Can G-PROB Improve Diagnosis?
The new study’s key contribution was that it independently validated findings from a previous study, noted Katherine Liao, MD, a rheumatologist at Brigham and Women’s Hospital in Boston, Massachusetts. She coauthored an accompanying editorial to the newest study and coauthored the original G-PROB paper.
This new study also brought up an important question about G-PROB that has yet to be tested: Will this tool help clinicians make more efficient and accurate diagnoses in practice?
A prospective trial would be necessary to begin answering this question, both Bowes and Liao agreed. For example, one clinician group would have access to G-PROB data, while another would not, and “see if that helps [the first group] make the diagnosis faster or more accurately,” Liao said.
Bowes was also interested in exploring if combining G-PROB with other clinical data would improve diagnostic performance.
“Genetics isn’t the full story,” he said. Bowes saw genetics as one additional, complementary tool in a clinician’s toolbox.
Future studies were needed to understand the clinical utility of genetic information in conjunction with current diagnostic practices, such as imaging, physical exams, and lab results, Liao and her editorial coauthors argued.
“For example, in cardiovascular disease, the clinical utility of polygenic risk scores has been defined by their ability to improve risk stratification beyond what is already achieved with more common risk factors and measures such as cholesterol levels, smoking status, and coronary calcium scores,” Liao and her coauthors wrote. “Similarly, a polygenic risk score for breast cancer would not be clinically implemented alone for risk prediction but rather as one risk factor among others, such as hormonal and reproductive factors and prior mammographic data.”
Future of Genetics in Rheumatology
An additional hurdle for using tools like G-PROB was that a patient must have undergone DNA sequencing, and these data must be available to clinicians.
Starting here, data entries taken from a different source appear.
(** * The claims *)







(** C3. Hit acceptance rule: when every record names a query of the query
    file, the hit filter returns, and a query is accepted exactly when one of
    its records has an expectation value at most the e-value cutoff and an
    alignment length which, divided by the length of that query's sequence in
    the parsed query file, is at least the percent-aligned cutoff. *)
Theorem hit_acceptance_rule (e_cut p_cut : float) (seqs : list SequenceRecord)
    (recs : list AlignmentRecord) :
  (forall r, r ∈ recs -> query_id r ∈ ids_from_fasta_lines seqs) ->
  exists accepted rejected,
    hit_filter e_cut p_cut seqs recs = inr (accepted, rejected) /\
    forall q, q ∈ accepted <->
      exists r s,
        r ∈ recs /\ query_id r = q /\
        find (fun s => bool_decide (seq_id s = q)) seqs = Some s /\
        (expectation_value r <=? e_cut)%float = true /\
        (p_cut <=? float_of_int (alignment_length r)
                   / float_of_int (Z.of_nat (String.length (seq_data s))))%float = true.
Proof.
  intros Hknown. apply first_unknown_None in Hknown.
  pose proof (hit_filter_outcome e_cut p_cut seqs recs) as H.
  rewrite Hknown in H. destruct H as (acc & rej & Heq & Hacc & _).
  exists acc, rej. split; [exact Heq |]. intros q. rewrite Hacc. split.
  - intros (r & n & Hr & Hq & Hn & Ha).
    apply query_length_find in Hn as (s & Hs & ->).
    unfold record_accepted, float_le, float_ge, coverage, int_truediv in Ha.
    apply andb_true_iff in Ha as [He Hp]. exists r, s. done.
  - intros (r & s & Hr & Hq & Hs & He & Hp).
    exists r, (Z.of_nat (String.length (seq_data s))).
    split; [done |]. split; [done |]. split.
    + apply query_length_find. eauto.
    + unfold record_accepted, float_le, float_ge, coverage, int_truediv.
      by rewrite He, Hp.
Qed.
Even a decade ago, this type of testing may have seemed unrealistic to incorporate in daily practice, Liao noted, but technological advancements continue to make genetic sequencing more accessible to the public.
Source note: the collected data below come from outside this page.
(** What [lab4_rest_and_kudu] builds on, read from [self.context]. *)
Definition in_sensor_pg (ctx : Context) (ev : Event) : Prop :=
  match ev with
  | Called (NfCreateController pg _ _ _ _) _
  | Called (NfCreateProcessor pg _ _ _ _) _
  | Called (CanvasUpdateVariableRegistry pg _) _ => sensor_pg ctx = Some pg
  | Called (NfCreateFunnel pg_id _) _ =>
      exists pg, sensor_pg ctx = Some pg /\ pg_id = ent_id pg
  | Called (NifiregSaveFlowVer pg client bucket _ _ _) _ =>
      sensor_pg ctx = Some pg /\ reg_client ctx = Some client
      /\ sensor_bucket ctx = Some bucket
  | Called (CanvasScheduleProcessGroup pg_id _) _ =>
      exists root, root_pg ctx = Some root /\ pg_id = ent_id root
  | _ => True
  end.

(** The simulated installation with [is_tls_enabled()] fixed. *)
Definition force_tls (b : bool) (s : Sim) : Sim :=
  mkSim (script s) (references s) (stubborn s) (have_bucket s) (have_client s)
        b (files s) (http s).

Definition sim_respond_tls (b : bool) (c : Call) (s : Sim) : (Exn + ret_type c) * Sim :=
  sim_respond c (force_tls b s).

(** The process group [lab2_nifi_flow] creates under the root group of
    [ctx]. *)
Definition created_pg {W} (respond : forall c : Call, W -> (Exn + ret_type c) * W)
    (ctx : Context) (pg : Entity) : Prop :=
  exists root,
    root_pg ctx = Some root
    /\ returned respond (CanvasCreateProcessGroup root PG_NAME (330, 350)) pg.

(** What [lab2_nifi_flow] builds in. *)
Definition in_created_pg {W}
    (respond : forall c : Call, W -> (Exn + ret_type c) * W)
    (ctx : Context) (ev : Event) : Prop :=
  match ev with
  | Called (CanvasCreateProcessGroup parent name _) _ =>
      root_pg ctx = Some parent /\ name = PG_NAME
  | Called (NfCreateProcessor pg _ _ _ _) _ => created_pg respond ctx pg
  | Called (NfCreateController pg cls _ _ _) _ =>
      created_pg respond ctx pg
      \/ (root_pg ctx = Some pg
          /\ cls = "org.apache.nifi.ssl.StandardRestrictedSSLContextService")
  | Called (CanvasCreatePort pg_id _ _ _ _) _
  | Called (NfCreateFunnel pg_id _) _ =>
      exists pg, created_pg respond ctx pg /\ pg_id = ent_id pg
  | Called (NifiregSaveFlowVer pg _ _ _ _ _) _ => created_pg respond ctx pg
  | Called (CanvasScheduleProcessGroup pg_id scheduled) _
  | Called (CanvasScheduleComponents pg_id scheduled _) _ =>
      scheduled = true /\ exists root, root_pg ctx = Some root /\ pg_id = ent_id root
  | _ => True
  end.

(** The contexts the quiet installation leaves after [before_setup],
    after lab2 and after lab4. *)
Definition context_of (r : Outcome Context * Sim * list Event) : Context :=
  match outcome r with
  | Ok ctx => ctx
  | _ => empty_context
  end.

Definition context_before_lab2 : Context :=
  context_of (run_methods sim_respond ∅ "run-1" [BeforeSetup] edge_context quiet).

Definition context_after_lab2 : Context :=
  context_of (lab2_nifi_flow sim_respond "run-1" context_before_lab2 quiet).

Definition context_after_lab4 : Context :=
  context_of (lab4_rest_and_kudu sim_respond "run-1" context_after_lab2 quiet).

(** The calls of a trace that name a topic. *)
Definition names_topic (c : Call) : bool :=
  match topic_of c with Some _ => true | None => false end.

Definition last_topic_call : Call :=
  List.last (List.filter names_topic (calls (events quiet_setup))) KuduDropTable.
There are already efforts in the United Kingdom to incorporate genetics into healthcare, including trials for PRSs and heart disease, noted Bowes, as well as large-scale studies such as Our Future Health.
“As these population-based studies expand more, a high proportion of individuals should hopefully have access to this kind of data,” he said.
Brown added that genetic testing is already used to make rheumatology diagnoses.
“[HLA] B-27 testing, for example, is an extremely commonly used test to assist in the diagnosis of ankylosing spondylitis. Is it that different to change to a PRS as opposed to a straight HLA testing? I don’t think it is,” he said.
While there would need to be systematic training for clinicians to understand how to calculate and use PRSs in daily practice, Brown did not think this adjustment would be too difficult.
“There is a lot of exceptionalism about genetics, which is actually inappropriate,” he said. “This is actually just a quantitative score that should be easy for people to interpret.”
Bowes and Brown reported no relevant financial relationships. Liao worked as a consultant for UCB.